** EXERCISE OBJECTIVE **
Below are the records. Retype exactly the lines between the lines holding "length rets = 4%nat" and "(** X20. The", inclusive.

START SUPPLIED MATERIAL

Lemma runs_from_construction_are_defined_witness :
  exists rets s,
    performAll [ (example_world (NO_ERROR, example_item 3 7), op_updateTexImage);
                 (example_world (NO_ERROR, example_item 3 7), op_setReleaseFence 5);
                 (example_world (NO_ERROR, example_item_again 3 8), op_updateTexImage);
                 (example_world (NO_ERROR, example_item 4 9), op_getCurrentBuffer) ]
      (BufferLayerConsumer 7) = Some (rets, s) /\
    length rets = 4%nat /\ well_formed s = true.
Proof.
  apply (runs_from_construction_are_defined 7
           [ (example_world (NO_ERROR, example_item 3 7), op_updateTexImage);
             (example_world (NO_ERROR, example_item 3 7), op_setReleaseFence 5);
             (example_world (NO_ERROR, example_item_again 3 8), op_updateTexImage);
             (example_world (NO_ERROR, example_item 4 9), op_getCurrentBuffer) ]).
  vm_compute. reflexivity.
Defined.

(** X20. The transform matrix is never stale: when the stored matrix of a
    well-formed consumer is the one [computeTransformMatrix] gives for
    the bound buffer, the current crop (the empty rect when the image
    carries the crop), the current transform and the filtering flag, it
    still is after every sequence of public operations, the queue keeping
    its contract and the crop extension being present throughout or
    absent throughout. *)
Theorem transform_matrix_never_stale w0 l s rets s' :
  well_formed s = true -> contract_kept l s = true -> same_extension w0 l ->
  matrix_fresh w0 s -> performAll l s = Some (rets, s') -> matrix_fresh w0 s'.
Proof.
  intros Hwf Hk Hext Hm Hrun. apply well_formed_iff in Hwf.
  destruct (performAll_total w0 l s Hwf Hk) as (rets' & s'' & Hrun' & _ & _ & Hfresh).
  rewrite Hrun in Hrun'. injection Hrun' as <- <-. auto.
Qed.

Lemma transform_matrix_never_stale_witness :
  exists rets s',
    performAll [ (example_world (NO_ERROR, example_item 3 7), op_updateTexImage);
                 (example_world (NO_ERROR, example_item 3 7), op_setFilteringEnabled false) ]
      (BufferLayerConsumer 7) = Some (rets, s') /\
    matrix_fresh (example_world (NO_ERROR, example_item 3 7)) s'.
Proof.
  destruct (performAll
              [ (example_world (NO_ERROR, example_item 3 7), op_updateTexImage);
                (example_world (NO_ERROR, example_item 3 7), op_setFilteringEnabled false) ]
              (BufferLayerConsumer 7)) as [[rets s'] |] eqn:Hrun;
    [| vm_compute in Hrun; discriminate Hrun].
  exists rets, s'. split; [reflexivity |].
  apply (transform_matrix_never_stale (example_world (NO_ERROR, example_item 3 7))
           [ (example_world (NO_ERROR, example_item 3 7), op_updateTexImage);
             (example_world (NO_ERROR, example_item 3 7), op_setFilteringEnabled false) ]
           (BufferLayerConsumer 7) rets s').
  - reflexivity.
  - vm_compute. reflexivity.
  - repeat constructor.
  - intros r Hr. discriminate Hr.
  - exact Hrun.
Defined.

(** X21. No sequence of public operations that returns changes the texture
    name, a display or a context once the consumer has one, or the
    number of slots, and every image object the consumer still refers to
    afterwards wraps the buffer it wrapped before. *)
Theorem operations_keep_what_is_latched l s rets s' :
  performAll l s = Some (rets, s') ->
  mTexName s' = mTexName s /\
  (mEglDisplay s <> EGL_NO_DISPLAY -> mEglDisplay s' = mEglDisplay s) /\
  (mEglContext s <> EGL_NO_CONTEXT -> mEglContext s' = mEglContext s) /\
  length (mEglSlots s') = length (mEglSlots s) /\
  forall (r : ref) img img',
    images s !! r = Some img -> referenced None r s' = true ->
    images s' !! r = Some img' ->
    EglImage.mGraphicBuffer img' = EglImage.mGraphicBuffer img.
Proof.
  intros Hrun.
  destruct (proj1 (framed_performAll l s rets s' Hrun)) as (_ & Hn & Hd & Hc & Hl & Hk).
  split_and!; try assumption.
  intros r img img' Hi _ Hi'. destruct (Hk r img Hi) as (img0 & Hi0 & Hb).
  pose proof (eq_trans (eq_sym Hi') Hi0) as E. injection E as ->. exact Hb.
Qed.

Lemma operations_keep_what_is_latched_witness :
  exists rets s',
    performAll [ (example_world (NO_ERROR, example_item 4 8), op_updateTexImage);
                 (example_world_other_display, op_updateTexImage) ]
      example_bound = Some (rets, s') /\
    mEglDisplay s' = mEglDisplay example_bound /\
    mEglContext s' = mEglContext example_bound.
Proof.
  destruct (performAll
              [ (example_world (NO_ERROR, example_item 4 8), op_updateTexImage);
                (example_world_other_display, op_updateTexImage) ]
              example_bound) as [[rets s'] |] eqn:Hrun;
    [| vm_compute in Hrun; discriminate Hrun].
  exists rets, s'. split; [reflexivity |].
  destruct (operations_keep_what_is_latched
              [ (example_world (NO_ERROR, example_item 4 8), op_updateTexImage);
                (example_world_other_display, op_updateTexImage) ] example_bound rets s' Hrun)
    as (_ & Hd & Hc & _).
  split; [apply Hd | apply Hc]; discriminate.
Defined.

(** X22. The calls of every sequence of public operations that returns are
    added after those of before, every usage handed to the base class
    includes the default usage flags, and a release fence is only ever
    added for a slot, never for the invalid slot. *)
Theorem operations_make_allowed_calls l s rets s' :
  performAll l s = Some (rets, s') ->
  exists cs, calls s' = calls s ++ cs /\ forallb call_ok cs = true.
Proof. intros Hrun. exact (proj2 (framed_performAll l s rets s' Hrun)). Qed.

Lemma operations_make_allowed_calls_witness :
  exists rets s' cs,
    performAll [ (example_world (NO_ERROR, example_item 4 8), op_updateTexImage);
                 (example_world (NO_ERROR, example_item 4 8), op_setReleaseFence 5) ]
      example_bound = Some (rets, s') /\
    calls s' = calls example_bound ++ cs /\ forallb call_ok cs = true.
Proof.
  destruct (performAll
              [ (example_world (NO_ERROR, example_item 4 8), op_updateTexImage);
                (example_world (NO_ERROR, example_item 4 8), op_setReleaseFence 5) ]
              example_bound) as [[rets s'] |] eqn:Hrun;
    [| vm_compute in Hrun; discriminate Hrun].
  destruct (operations_make_allowed_calls
              [ (example_world (NO_ERROR, example_item 4 8), op_updateTexImage);
                (example_world (NO_ERROR, example_item 4 8), op_setReleaseFence 5) ]
              example_bound rets s' Hrun) as (cs & Hcs & Hok).
  exists rets, s', cs. split; [reflexivity | split; [exact Hcs | exact Hok]].
Defined.

(** X23. When [updateTexImage] of a well-formed consumer returns NO_ERROR and
    the queue has handed out an item, the binding is the item's: the
    image object is the one of the item's slot (a new one when the item
    carries a buffer), [getCurrentBuffer] returns its buffer and the
    item's slot, the object holds an EGL image on the current display,
    which is the consumer's, and this update has bound that image to the
    texture target, after it has acquired the item. *)
Theorem updateTexImage_success_binds_acquired_buffer w s item s' :
  well_formed s = true -> queue_contract_holds w s = true ->
  acquired w = (NO_ERROR, item) ->
  updateTexImage w s = Some (NO_ERROR, s') ->
  exists (r : ref) img',
    acquired_image w s r /\ images s' !! r = Some img' /\
    acquired_buffer w s r (EglImage.mGraphicBuffer img') /\
    cur s' = committedBinding w item r (EglImage.mGraphicBuffer img') (mFilteringEnabled s') /\
    getCurrentBuffer s' =
      Some ((Some (EglImage.mGraphicBuffer img'), BufferItem.mSlot item), s') /\
    EglImage.mEglImage img' <> EGL_NO_IMAGE_KHR /\
    EglImage.mEglDisplay img' = eglGetCurrentDisplay w /\
    mEglDisplay s' = eglGetCurrentDisplay w /\
    exists cs,
      calls s' = calls s ++ ConsumerBase_acquireBufferLocked :: cs /\
      In (glEGLImageTargetTexture2DOES sTexTarget (EglImage.mEglImage img')) cs.
Proof.
  intros Hwf Hq Hacq Hrun.
  apply well_formed_iff in Hwf. apply queue_contract_holds_spec in Hq.
  destruct (updateTexImage_total w s Hwf Hq) as (e & s'' & Hrun' & _ & Hout).
  rewrite Hrun in Hrun'. injection Hrun' as <- <-. rewrite Hacq in Hout. cbn [fst snd] in Hout.
  destruct Hout as [(_ & He & _) | [(_ & He & _) | (_ & _ & [(He & _) | Hitem])]];
    try discriminate; try contradiction.
  destruct Hitem as (_ & r & cs & Hr & Hcalls & _ & [(He & _) | Hcommit]); [contradiction |].
  destruct Hcommit as (img' & Hi & Hb & Hc & Hok).
  destruct (Hok eq_refl) as (I1 & I2 & I3 & I4).
  exists r, img'. split_and!; try assumption.
  - unfold getCurrentBuffer, deref. run. rewrite Hc. cbn. rewrite Hi. reflexivity.
  - exists cs. split; [exact Hcalls | exact I4].
Qed.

END SUPPLIED MATERIAL

** EXPECTED ANSWER **
    length rets = 4%nat /\ well_formed s = true.
Proof.
  apply (runs_from_construction_are_defined 7
           [ (example_world (NO_ERROR, example_item 3 7), op_updateTexImage);
             (example_world (NO_ERROR, example_item 3 7), op_setReleaseFence 5);
             (example_world (NO_ERROR, example_item_again 3 8), op_updateTexImage);
             (example_world (NO_ERROR, example_item 4 9), op_getCurrentBuffer) ]).
  vm_compute. reflexivity.
Defined.

(** X20. The transform matrix is never stale: when the stored matrix of a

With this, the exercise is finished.